- Born: Babette Louise Kohn January 19, 1915 New York, New York, U.S.
- Died: June 23, 1980 (aged 65) Arkadia, California, U.S.
- Education: Cornell University
- Occupations: director; producer;
- Employer(s): Columbia Broadcasting System American Broadcasting Company WMAR-TV
- Spouse: Martin V. Kiebert
- Children: 2

= Babette Henry =

American television director/producer

Babette Henry (born Babette Louise Kohn; January 19, 1915 -July 23, 1980) was an American television director/producer, perhaps best known for her work on Buck Rogers, where she fulfilled both functions from 1950 to 1951. Dubbed by Variety "one of ABC's top TV directors," she also helmed episodes of Paul Whiteman's Goodyear Revue and the short-lived Jack Lemmon series That Wonderful Guy, as well as The Frances Langford–Don Ameche Show, which also featured the young Lemmon.

==Early life and career==
Born in Brooklyn and raised there and in White Plains, New York, Henry was the first of two children born to schoolteacher Lili Z. Levy and civil engineer Arthur H. Kohn. She attended Cornell University, majoring in hotel administration.

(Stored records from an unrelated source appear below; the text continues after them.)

(* ===== verification/Conform.v ===== *)
(** * The committer of the pipeline ([src/buffer/producer.go]: [manifestCommitter])

    The committer is modelled twice: in [Committer] as a function of what it
    receives, in [Pipeline] as a goroutine whose steps others come between. Here
    the second is shown to compute the first: along every run, what the goroutine
    hands to the resolver, what it writes to the manifest and the state it keeps
    are the results of the function, on the completions the goroutine received
    and the answers its manifest writes got. *)

From S2P Require Import Prelude GoError Bytes Batch Manifest ObjStore Enqueuer Config Budget.
From S2P Require Import Watcher Accumulator Retry Committer Stages Pipeline PipelineInv Durability.
From S2P Require Import Progress Producer.

Local Open Scope Z_scope.

(** ** The function, on answers known in advance *)

Abbreviation answers := (list (option error)).

(** Each manifest write takes the next answer. *)
Definition script (items : list enqueueItem) (w : answers) : option (answers * Z * option error) :=
  match w with [] => None | err :: w => Some (w, 0, err) end.

(** What was appended to the manifest. *)
Definition committed (groups : list (list uploadCompletion * option error)) : list (list enqueueItem) :=
  omap (M := list) (fun g : list uploadCompletion * option error => match g.2 with None => Some (itemOf <$> g.1) | Some _ => None end) groups.

(** What of a result matters: the state but for the measurement of head-of-line
    blocks, the answers left over, the manifest appends and the batches resolved. *)
Definition result : Type := committer * answers * list (list enqueueItem) * list pendingResolution.

Definition view (d : drained answers) : result :=
  (with_hol false (dr_committer d), dr_world d, committed (dr_groups d), dr_resolved d).
(* ===== verification/Flush.v ===== *)
(** * The producer's calls ([src/buffer/producer.go]: [AppendContext], [Append],
    [Flush], [Close])

    The calls as relations on the pipeline: where each of their selects may
    return, and in which state. [AppendContext] returns the watcher of its
    message, or the error of one of its checks and waits. [Flush] hands its
    request to the rotator, waits for the acknowledgement of the batch that the
    rotator emits for it, and then for the drained budget; [Close] flushes,
    closes [appendCh] and waits for the goroutines. *)

From S2P Require Import Prelude GoError Bytes Batch Manifest ObjStore Enqueuer Config Budget.
From S2P Require Import Watcher Accumulator Retry Committer Stages Pipeline PipelineInv Durability.
From S2P Require Import Progress Producer Desk.
From stdpp Require Import list_tactics list_numbers.

Local Open Scope Z_scope.

(** ** The calls *)

Section Calls.
Context {St : Type} {HO : ObjectStore St} {HC : StoreContents St}.
Context (z : zstd_lib) (config : ProducerConfig) (runID : string).
Context (range : readyMap -> list uploadCompletion).
Implicit Types s : pipeline St.

Abbreviation steps := (rtc (step z config runID range)).

(** [p.flushCh <- fm]: the rotator takes the message of a [Flush] whose channel
    is [a]. *)
Inductive handoff (a : ack_id) : pipeline St -> pipeline St -> Prop :=
  | handoff_intro cl cs cs' extra ch cd r mid bk sh now pc' sh' :
      now <> 0 -> cs ≡ₚ extra ++ cs' -> (cd = true -> extra = []) -> s_acks sh !! a = None ->
      beginEmit (rotatorFlush now r (ch ++ extra)) FlushReasonManual (Some a) (make_ack a sh)
        = (pc', sh') ->
      handoff a (Pipe St (Front cl cs ch cd r RSelect) mid bk sh)
        (Pipe St (Front cl cs' [] cd (rotatorFlush now r (ch ++ extra)) pc') mid bk sh').

Lemma handoff_step a s s' : handoff a s s' -> step z config runID range s s'.
Proof. intros [? ? ? ? ? ? ? ? ? ? ? ? ? ? ? ? ? Hb]. by eapply by_rotator, step_flush. Qed.

Definition rotatorDone s : Prop := f_pc (p_front s) = RExited.
Definition encoderPoolDone s : Prop := rotatorDone s /\ m_encoders (p_middle s) = [].
Definition uploaderPoolDone s : Prop := encoderPoolDone s /\ m_uploaders (p_middle s) = [].
Definition committerDone s : Prop := b_pc (p_back s) = CExited.
Definition resolverDone s : Prop := committerDone s /\ b_resolver (p_back s) = ResRecv.

(** The watchers of the calls that are at their select. *)
Definition calling s : list watcher_id := msg_watcher <$> f_callers (p_front s).

(** [AppendContext] called in [s0] returns in [s], with the watcher of its
    handle. The call's own steps are among those of the pipeline
    ([append_step]); the relation says where it may return, and with what. *)
Inductive AppendContext (ctx : option error) (entries : list bytes) (metadata : bytes)
    (s0 : pipeline St) : pipeline St -> outcome watcher_id -> Prop :=
  | append_rejected s e :
      steps s0 s -> appendChecks (halted (b_committer (p_back s))) entries metadata = Fail e ->
      AppendContext ctx entries metadata s0 s (Fail e)
  | append_unreserved s1 s call ch e :
      steps s0 s1 -> appendChecks (halted (b_committer (p_back s1))) entries metadata = Ret call ->
      steps s1 s ->
      (reserveBytes_locked (appendByteCost entries metadata) (s_budget (p_shared s))).2 = WaitOn ch ->
      ctx = Some e \/ s_shutdown (p_shared s) = true /\ e = Sentinel ErrShutdown ->
      AppendContext ctx entries metadata s0 s (Fail e)
  | append_unsent s1 s2 s call ms w e :
      steps s0 s1 -> appendChecks (halted (b_committer (p_back s1))) entries metadata = Ret call ->
      steps s1 s2 -> newMessage call ms w ∈ f_callers (p_front s2) ->
      ctx = Some e \/ rotatorDone s2 /\ e = Sentinel ErrShutdown ->
      append_step config s2 s -> w ∉ calling s -> s_watchers (p_shared s) !! w = None ->
      AppendContext ctx entries metadata s0 s (Fail e)
  | append_panics s1 s call ms w :
      steps s0 s1 -> appendChecks (halted (b_committer (p_back s1))) entries metadata = Ret call ->
      steps s1 s -> newMessage call ms w ∈ f_callers (p_front s) ->
      chan_send (MaxBufferedInputs config) (f_closed (p_front s)) (f_appendCh (p_front s))
        (newMessage call ms w) = Some Panic ->
      AppendContext ctx entries metadata s0 s Panic
  | append_accepted s1 s call ms w :
      steps s0 s1 -> appendChecks (halted (b_committer (p_back s1))) entries metadata = Ret call ->
      s_submitted (p_shared s1) !! w = None -> steps s1 s ->
      s_submitted (p_shared s) !! w = Some (newMessage call ms w) ->
      is_Some (s_watchers (p_shared s) !! w) -> w ∉ calling s ->
      AppendContext ctx entries metadata s0 s (Ret w).

(** [Append]. *)
Definition Append : list bytes -> bytes -> pipeline St -> pipeline St -> outcome watcher_id -> Prop :=
  AppendContext None.

(** [Flush] called in [s0] returns in [s]. [ctx] is the error of the context
    when it is done, [None] for one that never is; the selects take any case
    that is ready. *)
Inductive Flush (ctx : option error) (s0 : pipeline St) : pipeline St -> option error -> Prop :=
  | flush_rotatorDone s :
      steps s0 s -> rotatorDone s -> Flush ctx s0 s (Some (Sentinel ErrShutdown))
  | flush_cancelled s e : steps s0 s -> ctx = Some e -> Flush ctx s0 s (Some e)
  | flush_resolverDone a s1 s2 s :
      steps s0 s1 -> handoff a s1 s2 -> steps s2 s -> resolverDone s ->
      Flush ctx s0 s (Some (Sentinel ErrShutdown))
  | flush_unacked a s1 s2 s e :
      steps s0 s1 -> handoff a s1 s2 -> steps s2 s -> ctx = Some e -> Flush ctx s0 s (Some e)
  | flush_undrained a s1 s2 s3 s r ch err :
      steps s0 s1 -> handoff a s1 s2 -> steps s2 s3 -> s_acks (p_shared s3) !! a = Some (Some r) ->
      steps s3 s -> (waitDrained_locked (s_budget (p_shared s))).2 = WaitOn ch ->
      ctx = Some err \/ s_shutdown (p_shared s) = true /\ err = Sentinel ErrShutdown ->
      Flush ctx s0 s (Some err)
  | flush_done a s1 s2 s3 s r :
      steps s0 s1 -> handoff a s1 s2 -> steps s2 s3 -> s_acks (p_shared s3) !! a = Some (Some r) ->
      steps s3 s -> (waitDrained_locked (s_budget (p_shared s))).2 = Acquired ->
      Flush ctx s0 s r.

After obtaining her degree, Henry tried her hand at a range of occupations—most notably, interior decorator and accountant—prior to hiring on as a secretary at CBS. From there, she worked her way through legal, sales, and public affairs, before landing a spot in the television programming division. There, she progressed from office manager to continuity writer, script writer, and, ultimately, director. The Japanese attack on Pearl Harbor effectively shut down television operations and Henry was shifted to the radio division, where she remained for the duration of the war.

In 1945, Henry moved to ABC, where she directed Tele Tales for Children, starring Ireene Wicker. Two years later, she was assigned to the network's fledgling Baltimore affiliate, WMAR-TV. In 1948, she directed Wicker's new series, The Singing Lady.

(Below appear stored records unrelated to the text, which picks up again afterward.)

(* ===== verification/ExporterConfig.v ===== *)
(** * Exporter configuration ([src/exporter/opendataexporter/config.go],
    [factory.go], [metadata.go], and the helpers of [exporter.go] that read the
    configuration)

    The configuration an operator writes for the OpenTelemetry exporter, its
    validation, and the producer configuration it stands for. The sending queue
    belongs to the collector: its configuration is a type with a validation
    function, both parameters. *)

From S2P Require Import Prelude GoError Bytes Batch Config.
From Stdlib Require Import Ascii.

Local Open Scope string_scope.
Local Open Scope list_scope.
Local Open Scope Z_scope.

(** ** Formatting *)

(** [strings.ToLower] on the letters of ASCII. No other letter has a lower case
    form among the letters of the names it is compared with. *)
Definition lowerAscii (c : ascii) : ascii :=
  let n := N_of_ascii c in
  if (65 <=? n)%N && (n <=? 90)%N then ascii_of_N (n + 32) else c.

Fixpoint ToLower (s : string) : string :=
  match s with EmptyString => EmptyString | String c s => String (lowerAscii c) (ToLower s) end.

(** [%q]: double quotes, with the escapes of ASCII characters; characters
    beyond ASCII are kept, as those that can be printed are. *)
Definition quoteChar (c : ascii) : string :=
  let n := N_of_ascii c in
  let hex (d : N) := String (default "0"%char (String.get (N.to_nat d) "0123456789abcdef")) "" in
  let bs := String (ascii_of_N 92) "" in
  if (n =? 34)%N || (n =? 92)%N then bs +:+ String c ""
  else if (n =? 7)%N then bs +:+ "a"
  else if (n =? 8)%N then bs +:+ "b"
  else if (n =? 9)%N then bs +:+ "t"
  else if (n =? 10)%N then bs +:+ "n"
  else if (n =? 11)%N then bs +:+ "v"
  else if (n =? 12)%N then bs +:+ "f"
  else if (n =? 13)%N then bs +:+ "r"
  else if (n <? 32)%N || (n =? 127)%N then bs +:+ "x" +:+ hex (n / 16)%N +:+ hex (n mod 16)%N
  else String c "".

Fixpoint quoteChars (s : string) : string :=
  match s with EmptyString => EmptyString | String c s => quoteChar c +:+ quoteChars s end.

Definition quotation : string := String (ascii_of_N 34) "".

Definition Quote (s : string) : string := quotation +:+ quoteChars s +:+ quotation.

(** The fraction [v / 10^prec] with its point and without the zeros at its end,
    and the integer part: the helper [fmtFrac] of [time]. *)
Fixpoint fmtFrac (prec : nat) (v : Z) (print : bool) (acc : string) : string * Z :=
  match prec with
  | O => (if print then "." +:+ acc else acc, v)
  | S prec =>
      let digit := v `mod` 10 in
      let print := print || negb (digit =? 0) in
      fmtFrac prec (v / 10) print (if print then pretty digit +:+ acc else acc)
  end.

(** [time.Duration.String]. *)
Definition durationString (d : Z) : string :=
  let u := Z.abs d in
  let sign := if d <? 0 then "-" else "" in
  if u <? Second then
    if u =? 0 then "0s"
    else if u <? 1000 then sign +:+ pretty u +:+ "ns"
    else
      let '(prec, unit) := if u <? Millisecond then (3%nat, "µs") else (6%nat, "ms") in
      let '(frac, v) := fmtFrac prec u false "" in
      sign +:+ pretty v +:+ frac +:+ unit
  else
    let '(frac, v) := fmtFrac 9 u false "" in
    let seconds := pretty (v `mod` 60) +:+ frac +:+ "s" in
    let minutes := v / 60 in
    if minutes <=? 0 then sign +:+ seconds
    else
      let hours := minutes / 60 in
      let withMinutes := pretty (minutes `mod` 60) +:+ "m" +:+ seconds in
      if hours <=? 0 then sign +:+ withMinutes
      else sign +:+ pretty hours +:+ "h" +:+ withMinutes.

Definition errorf (msg : string) : error := Foreign msg.

(** ** Configuration *)

Definition objectStoreTypeS3 : string := "s3".
Definition compressionNone : string := "none".
Definition compressionZstd : string := "zstd".
Definition defaultFlushSizeMiB : Z := 1024 * 1024.

Record ObjectStoreConfig := {
  Type_ : string;   (** the field [Type] *)
  Bucket : string;
  Region : string;
  Endpoint : string;
}.

(** [exporterhelper.QueueBatchConfig] with its method [Validate], which gives
    the message of its error, and the default the collector has. *)
Record queue_lib := {
  QueueBatchConfig : Type;
  queueValidate : QueueBatchConfig -> option string;
  NewDefaultQueueConfig : QueueBatchConfig;
}.

Section Config.
Context (Q : queue_lib).

Record ExporterConfig := {
  x_ObjectStore : ObjectStoreConfig;
  x_DataPathPrefix : string;
  x_ManifestPath : string;
  x_FlushInterval : Z;
  x_FlushSizeBytes : Z;
  x_Compression : string;
  x_UploadConcurrency : Z;
  x_EncodeConcurrency : Z;
  x_MaxInFlightBatches : Z;
  x_MaxInFlightBytes : Z;
  x_ManifestAppendBatchSize : Z;
  x_SendingQueue : option (QueueBatchConfig Q);
  x_Timeout : Z;
}.

(** [Config.Validate]; [None] is the nil receiver. *)
Definition Validate (c : option ExporterConfig) : outcome unit :=
  match c with
  | None => Fail (errorf "config must not be nil")
  | Some c =>
      _ ← fail_if (bool_decide (Type_ (x_ObjectStore c) = ""))
            (errorf "object_store.type is required");
      _ ← fail_if (negb (bool_decide (Type_ (x_ObjectStore c) = objectStoreTypeS3)))
            (errorf ("unsupported object_store.type " +:+ Quote (Type_ (x_ObjectStore c))));
      _ ← fail_if (bool_decide (Bucket (x_ObjectStore c) = ""))
            (errorf "object_store.bucket is required");
      _ ← fail_if (bool_decide (Region (x_ObjectStore c) = ""))
            (errorf "object_store.region is required");
      _ ← fail_if (bool_decide (x_DataPathPrefix c = "")) (errorf "data_path_prefix is required");
      _ ← fail_if (bool_decide (x_ManifestPath c = "")) (errorf "manifest_path is required");
      _ ← fail_if (x_FlushInterval c <=? 0) (errorf "flush_interval must be greater than zero");
      _ ← fail_if (x_FlushSizeBytes c <=? 0) (errorf "flush_size_bytes must be greater than zero");
      _ ← fail_if (x_UploadConcurrency c <? 1)
            (errorf ("upload_concurrency must be at least 1 (got "
                     +:+ pretty (x_UploadConcurrency c) +:+ ")"));
      _ ← fail_if (x_EncodeConcurrency c <? 1)
            (errorf ("encode_concurrency must be at least 1 (got "
                     +:+ pretty (x_EncodeConcurrency c) +:+ ")"));
      _ ← fail_if (x_MaxInFlightBatches c <? 1)
            (errorf ("max_inflight_batches must be at least 1 (got "
                     +:+ pretty (x_MaxInFlightBatches c) +:+ ")"));
      _ ← fail_if (x_MaxInFlightBytes c <? 1)
            (errorf ("max_inflight_bytes must be at least 1 (got "
                     +:+ pretty (x_MaxInFlightBytes c) +:+ ")"));
      _ ← fail_if (x_ManifestAppendBatchSize c <? 1)
            (errorf ("manifest_append_batch_size must be at least 1 (got "
                     +:+ pretty (x_ManifestAppendBatchSize c) +:+ ")"));
      _ ← match x_SendingQueue c with
          | Some q =>
              match queueValidate Q q with
              | Some msg => Fail (errorf ("sending_queue: " +:+ msg))
              | None => Ret tt
              end
          | None => Ret tt
          end;
      _ ← fail_if (x_Timeout c <? 0)
            (errorf ("timeout must be >= 0 (got " +:+ durationString (x_Timeout c)
                     +:+ "); 0 inherits exporterhelper default"));
      if bool_decide (ToLower (x_Compression c) = compressionNone) ||
         bool_decide (ToLower (x_Compression c) = compressionZstd)
      then Ret tt
      else Fail (errorf ("unsupported compression " +:+ Quote (x_Compression c)))
  end.

(** ** Factory *)

Definition defaultMetricsDataPathPrefix : string := "ingest/otel/metrics/data".
Definition defaultMetricsManifestPath : string := "ingest/otel/metrics/manifest".

Definition createDefaultConfig : ExporterConfig := {|
  x_ObjectStore := {| Type_ := objectStoreTypeS3; Bucket := ""; Region := ""; Endpoint := "" |};
  x_DataPathPrefix := defaultMetricsDataPathPrefix;
  x_ManifestPath := defaultMetricsManifestPath;
  x_FlushInterval := 10 * Second;
  x_FlushSizeBytes := defaultFlushSizeMiB;
  x_Compression := compressionZstd;
  x_UploadConcurrency := DefaultUploadConcurrency;
  x_EncodeConcurrency := DefaultEncodeConcurrency;
  x_MaxInFlightBatches := DefaultMaxInFlightBatches;
  x_MaxInFlightBytes := DefaultMaxInFlightBytes;
  x_ManifestAppendBatchSize := DefaultManifestAppendBatchSize;
  x_SendingQueue := Some (NewDefaultQueueConfig Q);
  x_Timeout := 0;
|}.

(** ** What the exporter makes of it *)

Definition compressionTypeFromString (value : string) : outcome Z :=
  if bool_decide (ToLower value = compressionNone) then Ret CompressionNone
  else if bool_decide (ToLower value = compressionZstd) then Ret CompressionZstd
  else Fail (errorf ("unsupported compression " +:+ Quote value)).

Look Photocrime debuted under Henry's direction in September 1949. Aiming to provide an alternative to the overly 'hard-boiled' private eyes who had by then become so pervasive in popular culture, the attempt elicited a qualified thumbs-up—citing "noticeable but not spectacular progress"—from Billboard's Leon Morse, who, despite reservations about the episode's writing and central performance, cites three countervailing strengths: its strong supporting performances, "some fine camera work," and, finally, the "good visual movement [in] Babette Henry's staging."

In 1950, The Baltimore Sun acknowledged Henry's status as "one of the few full-fledged woman directors in network TV."

Other Henry-helmed shows include Cartoon Teletales, At Home–And How!, Hollywood Screen Test, Fashions on Parade, Andy and Della Russell, and The Robbins Nest.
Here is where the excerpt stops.